Seán Herbert

Personal information
- Native name: Seán Hoireabard (Irish)
- Born: 1923 Ahane, County Limerick, Ireland
- Died: 1993 (aged 70) County Limerick, Ireland

Sport
- Sport: Hurling
- Position: Half-back

Club
- Years: Club
- Ahane

Club titles
- Limerick titles: 8

Inter-county
- Years: County
- 1942–1953: Limerick

Inter-county titles
- Munster titles: 0
- All-Irelands: 0
- NHL: 1

= Seán Herbert =

Irish hurler (1923–1993)

Seán Herbert (1923–1993) was an Irish sportsperson. He played hurling with his local club Ahane and with the Limerick senior inter-county team from 1942 until 1953.

==Playing career==
===Club===
Herbert played his club hurling with the famous Ahane club in Limerick, and won his first senior county title in 1942 in the company of fellow player Mick Mackey. It was the first of seven county championship victories in-a-row for Herbert and his club. He won an eighth county medal in 1955.

===Inter-county===
Herbert's performances with his club brought him to the attention of the Limerick selectors. He made his senior debut for the team in 1942.

Two years later in 1944 Herbert lined out in his first Munster final.
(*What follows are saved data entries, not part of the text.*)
(* ===== verification/Turno.v ===== *)
(** * The ticket row of table [Turnos] and its number

    Table [Turnos] (server.js lines 43-52) has the columns [id] (INTEGER
    PRIMARY KEY AUTOINCREMENT), [paciente_nombre], [paciente_identificacion],
    [paciente_telefono], [clinica_id], [numero_turno], [estado] (TEXT,
    written only as 'espera', 'atendiendo', 'finalizado', 'ausente') and
    [fecha_creacion] (CURRENT_TIMESTAMP at insertion).  The patient fields
    hold the values bound from the request body, so they are [jval]s.

    The ticket number is built at line 395:
    [`T-${String(row.count + 1).padStart(3, '0')}`].  This file defines it,
    its parser, the round trip, injectivity and the length bounds. *)

From S2P Require Import Prelude JsValue.
From Stdlib Require Import Ascii.

(** The values the routes write into column [estado]. *)
Inductive estado : Type :=
| Espera       (* 'espera': waiting *)
| Atendiendo   (* 'atendiendo': being served *)
| Finalizado   (* 'finalizado': finished *)
| Ausente.     (* 'ausente': absent *)

#[export] Instance estado_eq_dec : EqDecision estado.
Proof. solve_decision. Defined.

Definition estado_text (e : estado) : string :=
  match e with
  | Espera => "espera"
  | Atendiendo => "atendiendo"
  | Finalizado => "finalizado"
  | Ausente => "ausente"
  end.

Definition estado_eqb (a b : estado) : bool := bool_decide (a = b).

Record turno : Type := mkTurno {
  turno_id : nat;
  paciente_nombre : jval;
  paciente_identificacion : jval;
  paciente_telefono : jval;
  clinica_id : jval;
  numero_turno : string;
  estado_turno : estado;
  fecha_creacion : Z
}.

#[export] Instance turno_eq_dec : EqDecision turno.
Proof. solve_decision. Defined.

(** [UPDATE Turnos SET estado = e] on one row. *)
Definition set_estado (e : estado) (t : turno) : turno :=
  {| turno_id := turno_id t;
     paciente_nombre := paciente_nombre t;
     paciente_identificacion := paciente_identificacion t;
     paciente_telefono := paciente_telefono t;
     clinica_id := clinica_id t;
     numero_turno := numero_turno t;
     estado_turno := e;
     fecha_creacion := fecha_creacion t |}.

(** Line 395: the number of the ticket created when [count] tickets exist. *)
Definition numero_de_conteo (count : nat) : string :=
  "T-" +:+ pad_start 3 "0" (js_string_of_nat (count + 1)).

(** Reading a number back: the prefix [T-] and the decimal digits. *)
Definition parse_numero (s : string) : option nat :=
  match s with
  | String "T" (String "-" rest) => parse_nat rest
  | _ => None
  end.

(** ** Lemmas *)

Lemma set_estado_id e t : turno_id (set_estado e t) = turno_id t.
Proof. done. Qed.
Lemma set_estado_numero e t : numero_turno (set_estado e t) = numero_turno t.
Proof. done. Qed.
Lemma set_estado_fecha e t : fecha_creacion (set_estado e t) = fecha_creacion t.
Proof. done. Qed.
Lemma set_estado_estado e t : estado_turno (set_estado e t) = e.
Proof. done. Qed.

#[export] Hint Rewrite set_estado_id set_estado_numero set_estado_fecha
  set_estado_estado : queue_rw.

Lemma estado_text_inj a b : estado_text a = estado_text b -> a = b.
Proof. destruct a, b; simpl; congruence. Qed.

Lemma repeat_char_length k c : String.length (repeat_char k c) = k.
Proof. induction k; simpl; auto. Qed.

Lemma string_app_length (s1 s2 : string) :
  String.length (s1 +:+ s2) = String.length s1 + String.length s2.
Proof. induction s1; simpl; auto. Qed.

Lemma pad_start_length target c s :
  String.length (pad_start target c s) = Nat.max target (String.length s).
Proof.
  unfold pad_start. destruct (Nat.leb_spec target (String.length s)).
  - lia.
  - rewrite string_app_length, repeat_char_length. lia.
Qed.

(** The decimal string of [n] has at most [k] digits when [n < 10^k], and
    at least [k+1] when [10^k <= n]. *)
Lemma dec_aux_length_le fuel n k :
  n < fuel -> 0 < k -> n < 10 ^ k -> String.length (dec_aux fuel n) <= k.
Proof.
  revert n k. induction fuel as [|f IH]; intros n k Hf Hk Hn; [lia|].
  cbn [dec_aux]. destruct (Nat.ltb_spec n 10) as [Hlt|Hge]; [simpl; lia|].
  rewrite string_app_length. cbn [String.length].
  destruct k as [|k]; [lia|].
  assert (n / 10 < n) by (apply Nat.div_lt; lia).
  assert (n / 10 < 10 ^ k).
  { apply Nat.Div0.div_lt_upper_bound. rewrite Nat.pow_succ_r' in Hn. lia. }
  destruct k as [|k]; [simpl in *; lia|].
  pose proof (IH (n / 10) (S k) ltac:(lia) ltac:(lia) ltac:(done)). lia.
Qed.

Lemma dec_aux_length_ge fuel n k :
  n < fuel -> 10 ^ k <= n -> k < String.length (dec_aux fuel n).
Proof.
  revert n k. induction fuel as [|f IH]; intros n k Hf Hn; [lia|].
  cbn [dec_aux]. destruct (Nat.ltb_spec n 10) as [Hlt|Hge].
  - destruct k as [|k]; [simpl; lia|].
    rewrite Nat.pow_succ_r' in Hn. pose proof (Nat.pow_nonzero 10 k). lia.
  - rewrite string_app_length. cbn [String.length].
    destruct k as [|k]; [lia|].
    assert (n / 10 < n) by (apply Nat.div_lt; lia).
    assert (10 ^ k <= n / 10).
    { apply Nat.div_le_lower_bound; [lia|]. rewrite <- Nat.pow_succ_r'. done. }
    pose proof (IH (n / 10) k ltac:(lia) ltac:(done)). lia.
Qed.

(** ** The ticket number: round trip, injectivity, width *)

(** The number given to the ticket created when [count] tickets exist
    reads back as [count + 1]. *)
Lemma numero_de_conteo_parse count :
  parse_numero (numero_de_conteo count) = Some (count + 1).
Proof.
  unfold numero_de_conteo.
  change ("T-" +:+ ?x) with (String "T" (String "-" x)).
  cbv beta iota delta [parse_numero].
  rewrite parse_pad_start_zero by apply js_string_of_nat_nonempty.
  apply parse_js_string_of_nat.
Qed.

(** Two different counts give two different numbers. *)
Corollary numero_de_conteo_inj a b :
  numero_de_conteo a = numero_de_conteo b -> a = b.
Proof.
  intros E. apply (f_equal parse_numero) in E.
  rewrite !numero_de_conteo_parse in E. injection E. lia.
Qed.

(** C9 Round trip of the ticket number: the number given to the ticket
    created when [count] tickets exist reads back as [count + 1], so the
    [T-] prefix and the zero padding of line 395 lose no information, and
    no other count gives the same number. *)
Theorem numero_de_conteo_roundtrip count :
  parse_numero (numero_de_conteo count) = Some (count + 1) /\
  forall count', numero_de_conteo count' = numero_de_conteo count -> count' = count.
Proof. split; [apply numero_de_conteo_parse|intros c'; apply numero_de_conteo_inj]. Qed.

(** C40 Width of the number: exactly [T-NNN] (five characters) for the
    first 999 tickets, and the padding never truncates, so from the
    1000th ticket on the number is longer than five characters. *)
Theorem numero_de_conteo_length count :
  (count + 1 < 1000 -> String.length (numero_de_conteo count) = 5) /\
  (1000 <= count + 1 -> 5 < String.length (numero_de_conteo count)).
Proof.
  unfold numero_de_conteo, js_string_of_nat.
  rewrite string_app_length, pad_start_length. cbn [String.length].
  split; intros H.
  - pose proof (dec_aux_length_le (S (count + 1)) (count + 1) 3 ltac:(lia) ltac:(lia) ltac:(done)).
    lia.
  - pose proof (dec_aux_length_ge (S (count + 1)) (count + 1) 3 ltac:(lia) ltac:(done)).
    lia.
Qed.

Example numero_de_conteo_0 : numero_de_conteo 0 = "T-001".
Proof. reflexivity. Qed.
Example numero_de_conteo_41 : numero_de_conteo 41 = "T-042".
Proof. reflexivity. Qed.
Example numero_de_conteo_999 : numero_de_conteo 999 = "T-1000".
Proof. reflexivity. Qed.

Lemma numero_de_conteo_length_witness :
  (41 + 1 < 1000 /\ String.length (numero_de_conteo 41) = 5) /\
  (1000 <= 999 + 1 /\ 5 < String.length (numero_de_conteo 999)).
Proof.
  split; (split; [lia|]).
  - apply (proj1 (numero_de_conteo_length 41)). lia.
  - apply (proj2 (numero_de_conteo_length 999)). lia.
Defined.

Lemma numero_de_conteo_roundtrip_witness :
  parse_numero (numero_de_conteo 41) = Some 42 /\
  (numero_de_conteo 41 = numero_de_conteo 41 -> 41 = 41).
Proof.
  split; [apply (proj1 (numero_de_conteo_roundtrip 41))|].
  apply (proj2 (numero_de_conteo_roundtrip 41)).
Defined.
Cork, a team attempting to capture a fourth successive All-Ireland title, provided the opposition. The game was an exciting one with thousands of people walking to the match in Thurles as a result of war-time travel restrictions. The spectators were not disappointed, however, the game ended in a draw – Cork 4–13, Limerick 6–7. Cork however won the replay.
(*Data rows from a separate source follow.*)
(* ===== verification/Store.v ===== *)
(** * The TicketStore interface and the SQL queries on [Turnos]

    The routes touch table [Turnos] only through these statements:
    - [SELECT COUNT( * ) FROM Turnos] (line 389),
    - [INSERT INTO Turnos (...) VALUES (?, ?, ?, ?, ?, 'espera')] with
      [this.lastID] (lines 399-409),
    - [UPDATE Turnos SET estado = ... WHERE id = ?] (lines 609, 630, 648),
    - [SELECT ... WHERE estado = ... ORDER BY fecha_creacion ASC [LIMIT n]]
      (lines 587, 594, 680, 687) and the join of lines 560-573.

    The class [TicketStore] names the three primitive operations (the table
    scan, the insert and the update); [TicketStoreLaws] states what a
    store promises: the scan order is the insertion order, an insert
    appends one row in state [espera] with a fresh id larger than every
    existing one (AUTOINCREMENT), an update rewrites the state of the
    matching rows and nothing else.  The engine's theorems are proved from
    the laws; [Db] discharges them for the SQLite tables.  The queries are
    combinators on the scanned rows. *)

From S2P Require Import Prelude JsValue Sqlite Turno.
From Stdlib Require Import Ascii.

(** The values bound by the INSERT of line 400. *)
Record nuevo_turno : Type := mkNuevo {
  nt_nombre : jval;
  nt_identificacion : jval;
  nt_telefono : jval;
  nt_clinica : jval;
  nt_numero : string
}.

(** What a [TEXT] and an [INTEGER] column of [Turnos] keep of a bound
    value, as the rows give it back to a callback (lines 45-48). *)
Definition guardar_texto (v : jval) : jval := js_de_sql (col_texto v).
Definition guardar_entero (v : jval) : jval := js_de_sql (col_entera v).

(** The row the INSERT creates: each value under its column's affinity,
    [estado = 'espera'] and [fecha_creacion = CURRENT_TIMESTAMP]. *)
Definition fila (d : nuevo_turno) (id : nat) (now : Z) : turno :=
  {| turno_id := id;
     paciente_nombre := guardar_texto (nt_nombre d);
     paciente_identificacion := guardar_texto (nt_identificacion d);
     paciente_telefono := guardar_texto (nt_telefono d);
     clinica_id := guardar_entero (nt_clinica d);
     numero_turno := nt_numero d;
     estado_turno := Espera;
     fecha_creacion := now |}.

(** [UPDATE Turnos SET estado = e WHERE <p id>] on the scanned rows. *)
Definition update_rows (p : nat -> bool) (e : estado) (l : list turno) : list turno :=
  map (fun t => if p (turno_id t) then set_estado e t else t) l.

Class TicketStore (S : Type) := {
  turnos : S -> list turno;
  insertar_turno : nuevo_turno -> Z -> S -> S * nat;
  actualizar_estado : (nat -> bool) -> estado -> S -> S
}.

Class TicketStoreLaws (S : Type) `{!TicketStore S} := {
  store_wf : S -> Prop;
  insertar_turnos d now s :
    store_wf s ->
    turnos (insertar_turno d now s).1 = turnos s ++ [fila d (insertar_turno d now s).2 now];
  insertar_fresh d now s :
    store_wf s -> Forall (fun t => turno_id t < (insertar_turno d now s).2) (turnos s);
  insertar_wf d now s : store_wf s -> store_wf (insertar_turno d now s).1;
  actualizar_turnos p e s : turnos (actualizar_estado p e s) = update_rows p e (turnos s);
  actualizar_wf p e s : store_wf s -> store_wf (actualizar_estado p e s)
}.

(** ** Queries *)

Definition en_estado (e : estado) (l : list turno) : list turno :=
  filter (fun t => estado_turno t = e) l.

Definition fecha_le (a b : turno) : bool := Z.leb (fecha_creacion a) (fecha_creacion b).

(** [ORDER BY fecha_creacion ASC] *)
Definition por_fecha (l : list turno) : list turno := sort_by fecha_le l.

(** The spec's order: creation time, then id. *)
Definition fecha_id_le (a b : turno) : bool :=
  Z.ltb (fecha_creacion a) (fecha_creacion b) ||
  (Z.eqb (fecha_creacion a) (fecha_creacion b) && Nat.leb (turno_id a) (turno_id b)).

Section Queries.
Context {S : Type} `{!TicketStore S}.

(** [SELECT COUNT( * ) FROM Turnos] *)
Definition contar (s : S) : nat := length (turnos s).

(** [SELECT COUNT( * ) FROM Turnos WHERE estado = e] *)
Definition contar_en (e : estado) (s : S) : nat := length (en_estado e (turnos s)).

(** [SELECT ... WHERE estado = e ORDER BY fecha_creacion ASC LIMIT n] *)
Definition primeros_en (e : estado) (n : nat) (s : S) : list turno :=
  limit n (por_fecha (en_estado e (turnos s))).

(** [... LIMIT 1] through [db.get]: the first row or [undefined]. *)
Definition primero_en (e : estado) (s : S) : option turno :=
  head (primeros_en e 1 s).
End Queries.

(** SQLite compares the INTEGER column [id] with a TEXT parameter (the
    route parameter [req.params.id]) after converting the text to a
    number; a text that is not an integer literal matches no row. *)
Definition id_param_matches (p : string) (id : nat) : bool :=
  bool_decide (clave_de_texto p = Some id).

(** [t.clinica_id = c.id]: the stored value of the INTEGER column
    [clinica_id] equals a clinic's id only when it is that integer (a
    text or a REAL the affinity kept is never equal to an INTEGER). *)
Definition sql_int (v : jval) : option nat :=
  match v with
  | JNum n => if Z.leb 0 n then Some (Z.to_nat n) else None
  | _ => None
  end.

(** ** Lemmas on the queries *)

Lemma fecha_le_total a b : fecha_le a b = false -> fecha_le b a = true.
Proof. unfold fecha_le. case_tests; done || lia. Qed.

Lemma fecha_le_trans a b c : fecha_le a b = true -> fecha_le b c = true -> fecha_le a c = true.
Proof. unfold fecha_le. case_tests; done || lia. Qed.

#[export] Hint Resolve fecha_le_total fecha_le_trans : queue.

Lemma por_fecha_perm l : por_fecha l ≡ₚ l.
Proof. apply sort_by_perm. Qed.

Lemma elem_of_por_fecha t l : t ∈ por_fecha l <-> t ∈ l.
Proof. apply elem_of_sort_by. Qed.

Lemma elem_of_en_estado t e l : t ∈ en_estado e l <-> t ∈ l /\ estado_turno t = e.
Proof. unfold en_estado. rewrite list_elem_of_filter. tauto. Qed.

Lemma update_rows_ids p e l : map turno_id (update_rows p e l) = map turno_id l.
Proof. induction l as [|t l IH]; simpl; [done|]. by destruct (p (turno_id t)); f_equal. Qed.

Lemma update_rows_numeros p e l : map numero_turno (update_rows p e l) = map numero_turno l.
Proof. induction l as [|t l IH]; simpl; [done|]. by destruct (p (turno_id t)); f_equal. Qed.

Lemma update_rows_length p e l : length (update_rows p e l) = length l.
Proof. apply length_map. Qed.

Lemma update_rows_app p e l1 l2 : update_rows p e (l1 ++ l2) = update_rows p e l1 ++ update_rows p e l2.
Proof. apply map_app. Qed.

#[export] Hint Rewrite update_rows_ids update_rows_numeros update_rows_length
  update_rows_app : queue_rw.

(** A row of the updated table is an old row, with its state changed when
    its id matches. *)
Lemma elem_of_update_rows p e l t :
  t ∈ update_rows p e l <->
  exists t0, t0 ∈ l /\ t = (if p (turno_id t0) then set_estado e t0 else t0).
Proof. unfold update_rows. rewrite list_elem_of_fmap. naive_solver. Qed.

(** ** The order of the rows

    The scan of [Turnos] lists the rows by increasing id (rowid order). *)
Definition ids_crecientes (l : list turno) : Prop :=
  StronglySorted (fun a b => turno_id a < turno_id b) l.

Lemma fecha_id_le_total a b : fecha_id_le a b = false -> fecha_id_le b a = true.
Proof. unfold fecha_id_le. case_tests; simpl; done || lia. Qed.

Lemma fecha_id_le_trans a b c :
  fecha_id_le a b = true -> fecha_id_le b c = true -> fecha_id_le a c = true.
Proof. unfold fecha_id_le. case_tests; simpl; done || lia. Qed.

Lemma fecha_id_le_antisym a b :
  fecha_id_le a b = true -> fecha_id_le b a = true ->
  fecha_creacion a = fecha_creacion b /\ turno_id a = turno_id b.
Proof. unfold fecha_id_le. case_tests; simpl; done || lia. Qed.

#[export] Hint Resolve fecha_id_le_total fecha_id_le_trans : queue.

Lemma en_estado_crecientes e l : ids_crecientes l -> ids_crecientes (en_estado e l).
Proof.
  unfold ids_crecientes, en_estado. induction 1 as [|x l Hl IH Hx]; [constructor|].
  rewrite filter_cons. case_decide; [|done]. constructor; [done|].
  apply Forall_forall. intros y Hy. apply list_elem_of_filter in Hy as [_ Hy].
  rewrite Forall_forall in Hx. by apply Hx.
Qed.

Lemma update_rows_crecientes p e l : ids_crecientes l -> ids_crecientes (update_rows p e l).
Proof.
  unfold ids_crecientes, update_rows. intros H.
  apply StronglySorted_fmap with (R1 := fun a b => turno_id a < turno_id b); [|done].
  intros x y. by destruct (p (turno_id x)), (p (turno_id y)).
Qed.

Lemma por_fecha_lex l :
  ids_crecientes l -> StronglySorted (fun a b => fecha_id_le a b = true) (por_fecha l).
Proof.
  intros H. eapply StronglySorted_weaken;
    [|apply (sort_by_sorted_lex fecha_le fecha_le_total fecha_le_trans _ l H)].
  unfold lex_rel, fecha_le, fecha_id_le. intros a b [Hab Hba].
  revert Hab Hba. case_tests; simpl; intros; try done; try lia.
Qed.

Lemma sort_fecha_id_sorted l :
  StronglySorted (fun a b => fecha_id_le a b = true) (sort_by fecha_id_le l).
Proof.
  eapply StronglySorted_weaken;
    [|apply (sort_by_sorted_lex fecha_id_le fecha_id_le_total fecha_id_le_trans _ l
               (StronglySorted_any l))].
  by intros a b [? _].
Qed.

(** [ORDER BY fecha_creacion ASC] over the id-ordered scan, ties kept
    in scan order, is the order by (creation time, id). *)
Lemma por_fecha_orden l :
  ids_crecientes l -> por_fecha l = sort_by fecha_id_le l.
Proof.
  intros H. apply StronglySorted_unique_strong with (R := fun a b => fecha_id_le a b = true).
  - intros x y Hx Hy Hxy Hyx.
    rewrite elem_of_por_fecha in Hx. rewrite elem_of_sort_by in Hy.
    destruct (fecha_id_le_antisym x y Hxy Hyx) as [_ Hid].
    eapply NoDup_map_eq; [by apply StronglySorted_lt_NoDup|done..].
  - by apply por_fecha_lex.
  - apply sort_fecha_id_sorted.
  - by rewrite por_fecha_perm, sort_by_perm.
Qed.

(** The first row of a sorted query is least in the spec's order. *)
Lemma head_por_fecha_min l t :
  ids_crecientes l -> head (por_fecha l) = Some t ->
  t ∈ l /\ Forall (fun u => fecha_id_le t u = true) l.
Proof.
  intros Hl Hh. pose proof (por_fecha_lex l Hl) as Hs.
  destruct (por_fecha l) as [|x r] eqn:E; [done|]. simpl in Hh. injection Hh as ->.
  split; [apply elem_of_por_fecha; rewrite E; left|].
  apply Forall_forall. intros u Hu. rewrite <- elem_of_por_fecha, E in Hu.
  apply elem_of_cons in Hu as [->|Hu].
  - unfold fecha_id_le. case_tests; simpl; done || lia.
  - apply StronglySorted_inv in Hs as [_ Hs]. rewrite Forall_forall in Hs. by apply Hs.
Qed.

(** C8 The queries [... WHERE estado = e ORDER BY fecha_creacion ASC LIMIT n]
    of lines 587, 594, 680 and 687 return, over the id-ordered scan, the
    first [n] rows of state [e] in the spec's order by (creation time,
    id): [ORDER BY fecha_creacion] with ties in scan order and the sort by
    both keys give the same rows. *)
Theorem primeros_en_orden_spec {St : Type} `{!TicketStore St} e n (s : St) :
  ids_crecientes (turnos s) ->
  primeros_en e n s = limit n (sort_by fecha_id_le (en_estado e (turnos s))).
Proof.
  intros H. unfold primeros_en. rewrite por_fecha_orden; [done|].
  by apply en_estado_crecientes.
Qed.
In 1945 Herbert played in his second Munster final. Tipperary were the opponents on that occasion, however, for the second time he ended up on the losing side. Tipp claimed the victory by 4–3 to 2–6.

The year 1946 saw Herbert play in a third provincial decider. Cork, the victors at the same stage two years earlier, provided the opposition once again. Limerick, however, had defeated All-Ireland champions Tipperary in the Munster semi-final and looked a good bet to take the title. Cork however won the game by 3–8 to 1–3.

In 1947, Herbert had his only success with the Limerick team as he captured a National Hurling League medal. Once again his side reached the Muster final as the All-Ireland champions Cork played the League champions. The game was a close affair, however, for the fourth year in-a-row Limerick were defeated.

Two years later in 1949 Herbert was back in his fifth Munster final. Once again it looked as if Limerick might claim the victory. Tipperary were the opponents on this occasion and it was that team that claimed a 1–16 to 2–10 victory. This was Herbert's last big occasion with Limerick. He continued playing with his county until 1953.

===Provincial===
Herbert also lined out with Munster in the inter-provincial hurling competition. He captured his first Railway Cup title in 1946 as Munster defeated Ulster. Herbert captured further Railway Cup medals in 1948, 1949, 1952 and 1953.

==Death==
On 12 September 1993, it was announced that Herbert had died at the age of 70.